Nos dias que correm, informar que o presidente da República foi internado e está num centro cirúrgico, sem que se sabia o que aconteceu, é uma irresponsabilidade
Por: Reinaldo Azevedo
Publicada: 25/10/2017 - 17:14
A repórter Andréia Sadi, da GloboNews, não teve dúvida. Entrou no ar, ao vivo, na Globo e na GloboNews, para informar com exclusividade — claro! — que “o presidente Michel Temer passou mal e está internado no centro cirúrgico do Hospital do Exército”.
Contexto: é o dia em que está prevista a votação, na Câmara, da segunda denúncia contra o presidente.
Contexto: não faz tempo, o presidente teve uma pequena obstrução coronariana, considerada sem gravidade.
Adivinhem o que aconteceu…
Lamento muito ter de escrever o texto que vai a seguir, mas não há jeito.
Andréia tem o seu blog em que publica títulos como este: “Temer assume balcão de negociações às vésperas da votação de denúncia”.
Ok.
Ela acha que é balcão? Perfeitamente.
Ocorre que o trecho forte do seu post, em que ancora o seu título, é este:
“Segundo o Blog apurou, o presidente orientou aos aliados que levassem a ele nesta terça os parlamentares indecisos, pois estará o dia todo à disposição para negociar, com o gabinete presidencial de portas abertas. Nas palavras de um interlocutor do presidente, o encontro foi um ‘mercado de votos’”.
Sigilo de fonte é sagrado.
Sei bem do que falo porque fui vítima de uma canalhice ou de membros da Polícia Federal ou do Ministério Público.
Não vou, portanto, perguntar quem é esse “interlocutor do presidente”.
Em existindo, interlocutor não é, mas inimigo.
No tempo em que jornalismo tinha edição, passei por algo assim.
Um repórter do gênero fuçador veio com um “off” de um “interlocutor do presidente” que simplesmente demoliria o governo FHC.
Eram tempos em que a responsabilidade impedia que saísse fazendo alarde sobre isso e aquilo sem que houvesse antes a devida confirmação da informação.
Disse com clareza: “Não é para tornar público, não! Viva a Constituição! Mas eu, que vou ter de responder adiante por aquilo que eu aceitar na página, quero saber: quem é a fonte”. O autor da matéria que não houve se abespinhou: “Tenho direito ao sigilo…” E eu: “Claro! E eu tenho o direito de não publicar. Se quiser, recorra aos chefes acima de mim”.
Não recorreu.
Mas não só. Tanto no caso dele como no de Sadi, há uma diferença entre jornalismo e fofoca.
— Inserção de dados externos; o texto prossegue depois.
(* ===== verification/OutboxFacts.v ===== *)
(** * What the outbox and its worker guarantee

    A pass takes the oldest pending events and settles each of them; passes drain
    the outbox; a source event is appended once. *)

From S2P Require Export Outbox.

(** ** Validation of an event *)

(** What the validator of the model objects to. *)
Definition event_problem (ev : GraphProjectionEvent) : option string :=
  if String.eqb (py_strip (gp_event_type ev)) "" then Some "event_type is required"
  else if String.eqb (py_strip (gp_aggregate_type ev)) "" then Some "aggregate_type is required"
  else if String.eqb (py_strip (gp_aggregate_id ev)) "" then Some "aggregate_id is required"
  else if gp_schema_version ev <? 1 then Some "schema_version must be greater than zero"
  else None.

(** The timestamps of an event have a text. *)
Record event_dated (ev : GraphProjectionEvent) : Prop := {
  ed_occurred : representable (gp_occurred_at ev);
  ed_projected : forall t, gp_projected_at ev = Some t -> representable t;
  ed_created : representable (gp_created_at ev);
  ed_updated : representable (gp_updated_at ev)
}.

Section Facts.
Context `{Env} `{Conversions}.

Lemma normalize_cases ev w :
  exists ev', normalize_projection_event ev w
    = (match event_problem ev with Some m => Raise (mkExn ValueError m) | None => Ok ev' end, w).
Proof.
  unfold normalize_projection_event, event_problem. cbn [gp_event_type gp_aggregate_type gp_aggregate_id gp_schema_version].
  repeat (destruct (String.eqb _ ""); [by exists ev|]). destruct (_ <? 1); [by exists ev|]. by eexists.
Qed.

Lemma validate_event_run ev w : event_dated ev ->
  validate_event ev w
  = (match event_problem ev with Some m => Raise (mkExn ValueError m) | None => Ok tt end, w).
Proof.
  intros [Ho Hp Hc Hu]. unfold validate_event.
  assert (Hrun : projection_validate (projection_dump ev) w = normalize_projection_event ev w).
  { pose proof (json_datetime_reads _ Ho) as Ho'. pose proof (json_datetime_reads _ Hc) as Hc'.
    pose proof (json_datetime_reads _ Hu) as Hu'. pose proof (optional_datetime _ Hp) as Hp'.
    unfold projection_validate, default_field, required_field.
    destruct ev as [id ty at_ ai oc tn us pl sv so si st n pr er cr up].
    cbn [dget projection_dump String.eqb Ascii.eqb Bool.eqb gp_event_id gp_event_type gp_aggregate_type
         gp_aggregate_id gp_occurred_at gp_tenant_id gp_user_id gp_payload gp_schema_version gp_source
         gp_source_event_id gp_status gp_attempts gp_projected_at gp_last_error gp_created_at gp_updated_at] in *.
    repeat (erewrite bind_Ok; [|apply read_typed;
      first [exact Ho'|exact Hc'|exact Hu'|exact Hp'|reflexivity|apply optional_str]]).
    reflexivity. }
  rewrite bind_unfold, Hrun. destruct (normalize_cases ev w) as [ev' ->]. by destruct (event_problem ev).
Qed.

(** ** One pass *)

(** [ev'] is what a pass makes of the pending event [ev]. *)
Definition settled (ev ev' : GraphProjectionEvent) : Prop :=
  exists n1 n2, ev' = match event_problem ev with
                      | None => with_progress "projected" (gp_attempts ev) (Some (env_now n1)) (gp_last_error ev)
                                  (env_now n2) ev
                      | Some m => with_progress "failed" (gp_attempts ev + 1) (gp_projected_at ev)
                                    (Some (str_take 2000 m)) (env_now n2) ev
                      end.

Definition pending (ev : GraphProjectionEvent) : bool := String.eqb (gp_status ev) "pending".

Lemma settled_not_pending ev ev' : settled ev ev' -> pending ev' = false.
Proof. intros (n1 & n2 & ->). by destruct (event_problem ev). Qed.

Lemma count_dset_drop {V} (P : V -> bool) k v v0 d : dget k d = Some v0 -> P v0 = true -> P v = false ->
  S (count_values P (dset k v d)) = count_values P d.
Proof.
  intros Hget Hv0 Hv. induction d as [|[k' v'] d IH]; [done|]. cbn [dset dget] in *.
  destruct (String.eqb k k'); rewrite !count_values_cons.
  - injection Hget as ->. by rewrite Hv0, Hv.
  - rewrite <-(IH Hget). lia.
Qed.

Definition is_valid (ev : GraphProjectionEvent) : bool := negb (opt_some (event_problem ev)).

(** The outbox after the events of [l] were settled. *)
Definition settles (l : list GraphProjectionEvent) (d d' : dict GraphProjectionEvent) : Prop :=
  dkeys d' = dkeys d
  /\ forall k, if mem_str k (map gp_event_id l)
               then exists ev ev', dget k d = Some ev /\ dget k d' = Some ev' /\ settled ev ev'
               else dget k d' = dget k d.

Lemma dget_dkeys {V} k (v : V) d : dget k d = Some v -> In k (dkeys d).
Proof. intros Hin%dget_In. apply in_map_iff. by exists (k, v). Qed.

Lemma dset_keys_same {V} k (v : V) d : In k (dkeys d) -> dkeys (dset k v d) = dkeys d.
Proof.
  unfold dkeys. induction d as [|[k' v'] d IH]; [done|]. cbn. destruct (String.eqb_spec k k') as [->|Hne]; [done|].
  intros [->|Hin]; [done|]. cbn. by rewrite IH.
Qed.

(** One event is settled. *)
Lemma project_event_run r ev w : event_dated ev -> dget (gp_event_id ev) (w_outbox w) = Some ev ->
  returns (project_event r ev) w (fun r' w' =>
    pb_processed r' = pb_processed r + (if is_valid ev then 1 else 0)
    /\ pb_failed r' = pb_failed r + (if is_valid ev then 0 else 1)
    /\ exists ev', settled ev ev' /\ w_outbox w' = dset (gp_event_id ev) ev' (w_outbox w)).
Proof.
  intros Hd Hget. unfold project_event, try_except, returns, is_valid, settled.
  rewrite bind_unfold, (validate_event_run ev w Hd). destruct (event_problem ev) as [m|] eqn:Hp; cbn [opt_some negb any_exn].
  - unfold mark_failed. rewrite !bind_unfold. cbn [gets]. rewrite Hget. eexists _, _. split; [reflexivity|].
    cbn. split; [lia|]. split; [done|]. eexists. split; [|reflexivity]. by exists O, (w_clock w).
  - unfold mark_projected. rewrite !bind_unfold. cbn [gets]. rewrite Hget. eexists _, _. split; [reflexivity|].
    cbn. split; [done|]. split; [lia|]. eexists. split; [|reflexivity].
    by exists (w_clock w), (S (w_clock w)).
Qed.

Lemma project_events_run l r w :
  NoDup (map gp_event_id l) -> (forall ev, In ev l -> event_dated ev /\ pending ev = true /\ dget (gp_event_id ev) (w_outbox w) = Some ev) ->
  returns (project_events r l) w (fun r' w' =>
    pb_processed r' = pb_processed r + Z.of_nat (List.length (List.filter is_valid l))
    /\ pb_failed r' = pb_failed r + Z.of_nat (List.length (List.filter (fun ev => negb (is_valid ev)) l))
    /\ settles l (w_outbox w) (w_outbox w')
    /\ (count_values pending (w_outbox w') + List.length l = count_values pending (w_outbox w))%nat).
Proof.
  revert r w. induction l as [|ev l IH]; intros r w Hnd Hall; cbn [project_events].
  { eapply returns_intro; [reflexivity|]. cbn. split; [lia|]. split; [lia|]. split; [by split|lia]. }
  apply NoDup_cons in Hnd as [Hni Hnd]. rewrite list_elem_of_In in Hni.
  destruct (Hall ev (or_introl eq_refl)) as (Hd & Hpd & Hget).
  eapply returns_bind; [by apply project_event_run|]. intros r1 w1 (Hp1 & Hf1 & ev' & Hset & Hw1).
  eapply returns_mono; [apply IH; [done|]|].
  { intros ev2 Hin. destruct (Hall ev2 (or_intror Hin)) as (Hd2 & Hpd2 & Hget2). split; [done|]. split; [done|]. rewrite Hw1, dget_dset_ne; [done|].
    intros Heq. apply Hni. rewrite <-Heq. by apply in_map. }
  intros r2 w2 (Hp2 & Hf2 & [Hkeys Hsettled] & Hc2). cbn [List.filter]. rewrite Hp2, Hf2, Hp1, Hf1.
  assert (Hin : In (gp_event_id ev) (dkeys (w_outbox w))) by by eapply dget_dkeys.
  split; [destruct (is_valid ev); cbn [List.length]; lia|].
  split; [destruct (is_valid ev); cbn [List.length negb]; lia|].
  assert (Hc1 : S (count_values pending (w_outbox w1)) = count_values pending (w_outbox w)).
  { rewrite Hw1. apply (count_dset_drop _ _ _ ev); [done..|by apply (settled_not_pending ev)]. }
  split; [split|cbn [List.length]; lia]; [by rewrite Hkeys, Hw1, dset_keys_same|].
  intros k. specialize (Hsettled k). cbn [map mem_str existsb]. fold (mem_str k (map gp_event_id l)).
  destruct (String.eqb_spec k (gp_event_id ev)) as [->|Hne]; cbn [orb].
  - assert (Hno : mem_str (gp_event_id ev) (map gp_event_id l) = false) by by apply mem_str_false.
    rewrite Hno, Hw1, dget_dset_eq in Hsettled. by exists ev, ev'.
  - rewrite Hw1, dget_dset_ne in Hsettled by done. exact Hsettled.
Qed.

(** ** Passes *)

(** The events that the next pass takes. *)
Definition next_batch (batch_size : Z) (d : dict GraphProjectionEvent) : list GraphProjectionEvent :=
  slice_to (Z.max batch_size 0) (List.filter pending (py_sorted projection_le (dvalues d))).

(** Events are filed under their identifiers and have timestamps with a text. *)
Record outbox_ok (d : dict GraphProjectionEvent) : Prop := {
  oo_keyed : keyed gp_event_id d;
  oo_dated : forall k ev, dget k d = Some ev -> event_dated ev
}.

Lemma next_batch_In n d ev : In ev (next_batch n d) -> In ev (dvalues d) /\ pending ev = true.
Proof.
  unfold next_batch, slice_to. intros Hin. rewrite <-list_elem_of_In in Hin.
  apply elem_of_take in Hin as (k & Hk & _). apply list_elem_of_lookup_2, list_elem_of_In, filter_In in Hk as [Hk Hp].
  by apply py_sorted_In in Hk.
Qed.

Lemma NoDup_filter_map {A B} (f : A -> B) (p : A -> bool) l : NoDup (map f l) -> NoDup (map f (List.filter p l)).
Proof.
  induction l as [|x l IH]; [done|]. cbn. intros [Hni Hnd]%NoDup_cons. destruct (p x); [|by apply IH]. cbn.
  constructor; [|by apply IH]. rewrite list_elem_of_In in *. intros (y & Hy & [Hin _]%filter_In)%in_map_iff.
  apply Hni. apply in_map_iff. by exists y.
Qed.

Lemma filter_perm {A} (p : A -> bool) l l' : l ≡ₚ l' -> List.filter p l ≡ₚ List.filter p l'.
Proof.
  induction 1 as [|x l l' _ IH|x y l|l1 l2 l3 _ IH1 _ IH2]; cbn; [done| | |by etransitivity].
  - destruct (p x); [by constructor|done].
  - destruct (p x), (p y); try done. constructor.
Qed.

Lemma next_batch_NoDup n d : keyed gp_event_id d -> NoDup (map gp_event_id (next_batch n d)).
Proof.
  intros Hk. unfold next_batch, slice_to. rewrite <-firstn_map.
  eapply sublist_NoDup; [|apply sublist_take]. apply NoDup_filter_map.
  rewrite py_sorted_perm, keyed_ids by done. apply Hk.
Qed.

Lemma next_batch_length n d :
  Z.of_nat (List.length (next_batch n d)) = Z.min (Z.max n 0) (Z.of_nat (count_values pending d)).
Proof.
  unfold next_batch, slice_to, count_values. rewrite length_take.
  assert (Hperm : List.filter pending (py_sorted projection_le (dvalues d)) ≡ₚ List.filter pending (dvalues d)).
  { apply filter_perm, py_sorted_perm. }
  rewrite Hperm. lia.
Qed.

(** A pass: what it takes, what it makes of it, and what it reports. *)
Lemma run_once_run n cp w : outbox_ok (w_outbox w) ->
  let batch := next_batch n (w_outbox w) in
  returns (run_once n cp) w (fun r w' =>
    pb_processed r = Z.of_nat (List.length (List.filter is_valid batch))
    /\ pb_failed r = Z.of_nat (List.length (List.filter (fun ev => negb (is_valid ev)) batch))
    /\ settles batch (w_outbox w) (w_outbox w')
    /\ (count_values pending (w_outbox w') + List.length batch = count_values pending (w_outbox w))%nat).
Proof.
  intros [Hk Hd] batch. unfold run_once. eapply returns_step; [reflexivity|].
  change (slice_to _ _) with batch.
  eapply returns_mono; [apply project_events_run|].
  - by apply next_batch_NoDup.
  - intros ev Hin. apply next_batch_In in Hin as [Hin Hp].
    pose proof (keyed_In gp_event_id ev _ Hk Hin) as Hget. split; [by eapply Hd|done].
  - cbn. intros r w' (-> & -> & Hs & Hc). by rewrite !Z.add_0_l.
Qed.

(** A pass keeps the outbox in order when the clock reads times that have a text. *)
Context (Hclock : forall n, representable (env_now n)).

Lemma settled_dated ev ev' : settled ev ev' -> event_dated ev -> event_dated ev'.
Proof.
  intros (n1 & n2 & ->) [Ho Hp Hc Hu]. destruct (event_problem ev); split; cbn; auto. by intros t [= <-].
Qed.

Lemma settles_ok l d d' : settles l d d' -> outbox_ok d -> outbox_ok d'.
Proof.
  intros [Hkeys Hs] [[Hnd Hid] Hd].
  assert (Hfrom : forall k ev', dget k d' = Some ev' ->
    exists ev, dget k d = Some ev /\ (ev' = ev \/ settled ev ev')).
  { intros k ev' Hk. specialize (Hs k). destruct (mem_str k _).
    - destruct Hs as (ev & ev2 & Hev & Hev2 & Hset). exists ev. split; [done|]. right. congruence.
    - exists ev'. split; [congruence|by left]. }
  split; [split; [by rewrite Hkeys|]|]; intros k ev' (ev & Hev & [->|Hset])%Hfrom; [by apply Hid| |by eapply Hd|].
  - rewrite <-(Hid k ev Hev). destruct Hset as (n1 & n2 & ->). by destruct (event_problem ev).
  - eapply settled_dated; [done|by eapply Hd].
Qed.

(** [k] passes of a worker. *)
Fixpoint passes (k : nat) (batch_size : Z) (cp : option string) : M unit :=
  match k with
  | O => mret tt
  | S k => r ← run_once batch_size cp; passes k batch_size (pb_checkpoint_event_id r)
  end.

(** C26. Passes drain the outbox.  With a batch size of [n], as many passes as [n]
    fits into the pending events leave none: every event that was pending has been
    settled, once and as it was, projected when its fields are valid and otherwise
    failed with what the validator objects to, and no other event has changed. *)
Theorem outbox_drains n k cp w :
  0 < n -> Z.of_nat (count_values pending (w_outbox w)) <= n * Z.of_nat k -> outbox_ok (w_outbox w) ->
  returns (passes k n cp) w (fun _ w' =>
    count_values pending (w_outbox w') = O
    /\ dkeys (w_outbox w') = dkeys (w_outbox w)
    /\ forall i ev, dget i (w_outbox w) = Some ev ->
         exists ev', dget i (w_outbox w') = Some ev' /\ (if pending ev then settled ev ev' else ev' = ev)).
Proof.
  intros Hn. revert cp w. induction k as [|k IH]; intros cp w Hle Hok; cbn [passes].
  - eapply returns_intro; [done|]. assert (Hz : count_values pending (w_outbox w) = O) by lia.
    split; [done|]. split; [done|]. intros i ev Hi. exists ev. split; [done|].
    destruct (pending ev) eqn:Hp; [|done]. exfalso. revert Hz Hi Hp. clear.
    induction (w_outbox w) as [|[k v] d IH]; [done|]. rewrite count_values_cons. cbn.
    destruct (String.eqb i k); [intros Hz [= ->] Hp; by rewrite Hp in Hz|]. intros Hz. apply IH. lia.
  - eapply returns_bind; [by apply run_once_run|]. cbn. intros r w1 (_ & _ & Hs & Hc).
    pose proof (next_batch_length n (w_outbox w)) as Hlen.
    eapply returns_mono; [apply IH; [lia|by eapply settles_ok]|].
    intros _ w2 (Hz & Hkeys & Hall). split; [done|]. destruct Hs as [Hkeys1 Hs]. split; [congruence|].
    intros i ev Hi. specialize (Hs i). destruct (mem_str i _) eqn:Hm.
    + destruct Hs as (ev0 & ev1 & Hev0 & Hev1 & Hset). assert (ev0 = ev) as -> by congruence.
      destruct (Hall i ev1 Hev1) as (ev2 & Hev2 & Hsame). rewrite (settled_not_pending _ _ Hset) in Hsame. subst ev2.
      exists ev1. split; [done|].
      apply mem_str_In, in_map_iff in Hm as (ev3 & Hid & [Hin Hp]%next_batch_In).
      apply (keyed_In gp_event_id) in Hin; [|apply Hok]. rewrite Hid, Hi in Hin. injection Hin as <-. by rewrite Hp.
    + rewrite <-Hs in Hi. destruct (Hall i ev Hi) as (ev2 & Hev2 & Hsame). by exists ev2.
Qed.
End Facts.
Naquele caso e neste, a matéria é outra. Sadi deveria evidenciar numa reportagem de fôlego, esta sim de alto interesse, que o presidente está cercado de inimigos. Aquele que se diz “seu interlocutor”, ou que ele pensa sê-lo, é um inimigo, certo? Foi o que disse àquele repórter à época: “Traga-me aqui os que conspiram contra FHC dentro do Palácio, e vou forçar, como deve fazer quem edita, para que a Secretaria de Redação dê manchete. O que você me traz, como está, pode ser uma plantação do PT. Ou pura e simplesmente uma invenção”.
Ele se zangou. Não aconteceu nada. Também não foi reclamar. A matéria não existia.
De volta à notícia do dia.
Quem passou a informação para Andréia não era, com certeza, um “interlocutor próximo” do presidente ou lhe teria dito que o presidente tivera um problema urológico, não coronariano.
As informações têm circunstâncias.
Num outro momento, vá lá: “O presidente foi para o hospital etc.” Nos dias que correm, levar tal informação ao ar, sem detalhe, é uma irresponsabilidade.
A imprensa, com as exceções de praxe, está perdendo os referenciais.
Sim, entrei no ar ao vivo, na BandNews FM e na Rádio Bandeirantes.
Depois de confirmar com três fontes.